# WHAT TO DO:
The response must match the data below exactly, line for line.

== == ==

Lemma paired_repairs fill cs row :
  width fill = Single -> (forall d, row_invalid row d = true -> d ∈ cs) -> paired (row_repair_list fill cs row).
Proof.
  intros Hf H d. destruct (row_invalid _ d) eqn:E; [|done].
  apply repair_list_invalid in E as [E Hn]; [|done]. by apply H in E.
Qed.

Lemma elem_of_neighborhood cols b d : 1 <= cols -> d ∈ neighborhood cols b <-> b - 1 <= d <= b + 1 /\ d < cols.
Proof. intros. unfold neighborhood. rewrite elem_of_range_incl. lia. Qed.

(** Columns a write may break: those next to its two ends. *)
Definition near (a b d : nat) : Prop := d + 1 = a \/ d = a \/ d + 1 = b \/ d = b.

Section Writes.
Context (cols : nat) (row : Row) (Hlen : wf_lengths cols row) (Hp : paired row).

(** Outside [a, b) the row is unchanged, inside it has the widths of a valid
    row shifted by some distance, or no wide cells. *)
Lemma write_breaks row' src a b e :
  paired src -> a <= b -> b <= cols ->
  (forall d, ~ (a <= d < b) -> wd row' d = wd row d) ->
  (forall d, a <= d < b -> wd row' d = wd src (e + (d - a))) ->
  forall d, row_invalid row' d = true -> near a b d.
Proof.
  intros Hsrc Hab Hb Hout Hin d Hd.
  destruct (decide (near a b d)) as [|Hn]; [done|].
  exfalso. unfold near in Hn. destruct (decide (a <= d < b)) as [Hd1|Hd1].
  - rewrite (invalid_local src row' d (e + (d - a))) in Hd.
    + by rewrite Hsrc in Hd.
    + auto.
    + rewrite Hin by lia. f_equal. lia.
    + lia.
    + intros. rewrite Hin by lia. f_equal. lia.
  - rewrite (invalid_local row row' d d) in Hd; [by rewrite Hp in Hd|apply Hout; lia..| |]; [done|].
    intros. apply Hout. lia.
Qed.

Lemma write_single_breaks row' a b :
  a <= b -> b <= cols ->
  (forall d, ~ (a <= d < b) -> wd row' d = wd row d) ->
  (forall d, a <= d < b -> wd row' d = Some Single) ->
  forall d, row_invalid row' d = true -> row_invalid row d = true \/ d + 1 = a \/ d = b.
Proof.
  intros Hab Hb Hout Hin d Hd. destruct (decide (d + 1 = a)) as [|Ha]; [tauto|].
  destruct (decide (d = b)) as [|Hb']; [tauto|]. left.
  destruct (decide (a <= d < b)) as [Hd1|Hd1].
  - rewrite row_invalid_wd, Hin in Hd by done. done.
  - rewrite (invalid_local row row' d d) in Hd; [done|apply Hout; lia..| |]; [done|].
    intros. apply Hout. lia.
Qed.
End Writes.

Lemma wd_write a cs os row d :
  a + length cs <= length (r_cells row) ->
  wd (row_write a cs os row) d =
    if decide (a <= d < a + length cs) then width <$> cs !! (d - a) else wd row d.
Proof.
  intros H. unfold wd. cbn [row_write r_cells set_field set_r_cells set_r_occ].
  rewrite lookup_splice by done. by case_decide.
Qed.

Lemma wd_blit cols a b n src dst d :
  wf_lengths cols src -> wf_lengths cols dst -> a + n <= cols -> b + n <= cols ->
  wd (row_blit a b n src dst) d = if decide (b <= d < b + n) then wd src (a + (d - b)) else wd dst d.
Proof.
  intros [Hc _] [Hc' _] Ha Hb. unfold row_blit, row_span. cbn [fst snd].
  assert (length (take n (drop a (r_cells src))) = n) as Hn by (rewrite length_take, length_drop; lia).
  rewrite wd_write, Hn by lia. case_decide; [|done]. unfold wd. by rewrite lookup_slice, decide_True by lia.
Qed.

Lemma wd_fill cols a b x row d :
  wf_lengths cols row -> a <= b <= cols ->
  wd (row_fill a b x row) d = if decide (a <= d < b) then Some (width x) else wd row d.
Proof.
  intros [Hc _] Hab. unfold row_fill. rewrite wd_write; rewrite length_replicate; [|lia].
  repeat case_decide; try lia; try done. by rewrite lookup_replicate_2 by lia.
Qed.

== == ==

# TASK ANSWER:
Lemma paired_repairs fill cs row :
  width fill = Single -> (forall d, row_invalid row d = true -> d ∈ cs) -> paired (row_repair_list fill cs row).
Proof.
  intros Hf H d. destruct (row_invalid _ d) eqn:E; [|done].
  apply repair_list_invalid in E as [E Hn]; [|done]. by apply H in E.
Qed.

Lemma elem_of_neighborhood cols b d : 1 <= cols -> d ∈ neighborhood cols b <-> b - 1 <= d <= b + 1 /\ d < cols.
Proof. intros. unfold neighborhood. rewrite elem_of_range_incl. lia. Qed.

(** Columns a write may break: those next to its two ends. *)
Definition near (a b d : nat) : Prop := d + 1 = a \/ d = a \/ d + 1 = b \/ d = b.

Section Writes.
Context (cols : nat) (row : Row) (Hlen : wf_lengths cols row) (Hp : paired row).

(** Outside [a, b) the row is unchanged, inside it has the widths of a valid
    row shifted by some distance, or no wide cells. *)
Lemma write_breaks row' src a b e :
  paired src -> a <= b -> b <= cols ->
  (forall d, ~ (a <= d < b) -> wd row' d = wd row d) ->
  (forall d, a <= d < b -> wd row' d = wd src (e + (d - a))) ->
  forall d, row_invalid row' d = true -> near a b d.
Proof.
  intros Hsrc Hab Hb Hout Hin d Hd.
  destruct (decide (near a b d)) as [|Hn]; [done|].
  exfalso. unfold near in Hn. destruct (decide (a <= d < b)) as [Hd1|Hd1].
  - rewrite (invalid_local src row' d (e + (d - a))) in Hd.
    + by rewrite Hsrc in Hd.
    + auto.
    + rewrite Hin by lia. f_equal. lia.
    + lia.
    + intros. rewrite Hin by lia. f_equal. lia.
  - rewrite (invalid_local row row' d d) in Hd; [by rewrite Hp in Hd|apply Hout; lia..| |]; [done|].
    intros. apply Hout. lia.
Qed.

Lemma write_single_breaks row' a b :
  a <= b -> b <= cols ->
  (forall d, ~ (a <= d < b) -> wd row' d = wd row d) ->
  (forall d, a <= d < b -> wd row' d = Some Single) ->
  forall d, row_invalid row' d = true -> row_invalid row d = true \/ d + 1 = a \/ d = b.
Proof.
  intros Hab Hb Hout Hin d Hd. destruct (decide (d + 1 = a)) as [|Ha]; [tauto|].
  destruct (decide (d = b)) as [|Hb']; [tauto|]. left.
  destruct (decide (a <= d < b)) as [Hd1|Hd1].
  - rewrite row_invalid_wd, Hin in Hd by done. done.
  - rewrite (invalid_local row row' d d) in Hd; [done|apply Hout; lia..| |]; [done|].
    intros. apply Hout. lia.
Qed.
End Writes.

Lemma wd_write a cs os row d :
  a + length cs <= length (r_cells row) ->
  wd (row_write a cs os row) d =
    if decide (a <= d < a + length cs) then width <$> cs !! (d - a) else wd row d.
Proof.
  intros H. unfold wd. cbn [row_write r_cells set_field set_r_cells set_r_occ].
  rewrite lookup_splice by done. by case_decide.
Qed.

Lemma wd_blit cols a b n src dst d :
  wf_lengths cols src -> wf_lengths cols dst -> a + n <= cols -> b + n <= cols ->
  wd (row_blit a b n src dst) d = if decide (b <= d < b + n) then wd src (a + (d - b)) else wd dst d.
Proof.
  intros [Hc _] [Hc' _] Ha Hb. unfold row_blit, row_span. cbn [fst snd].
  assert (length (take n (drop a (r_cells src))) = n) as Hn by (rewrite length_take, length_drop; lia).
  rewrite wd_write, Hn by lia. case_decide; [|done]. unfold wd. by rewrite lookup_slice, decide_True by lia.
Qed.

Lemma wd_fill cols a b x row d :
  wf_lengths cols row -> a <= b <= cols ->
  wd (row_fill a b x row) d = if decide (a <= d < b) then Some (width x) else wd row d.
Proof.
  intros [Hc _] Hab. unfold row_fill. rewrite wd_write; rewrite length_replicate; [|lia].
  repeat case_decide; try lia; try done. by rewrite lookup_replicate_2 by lia.
Qed.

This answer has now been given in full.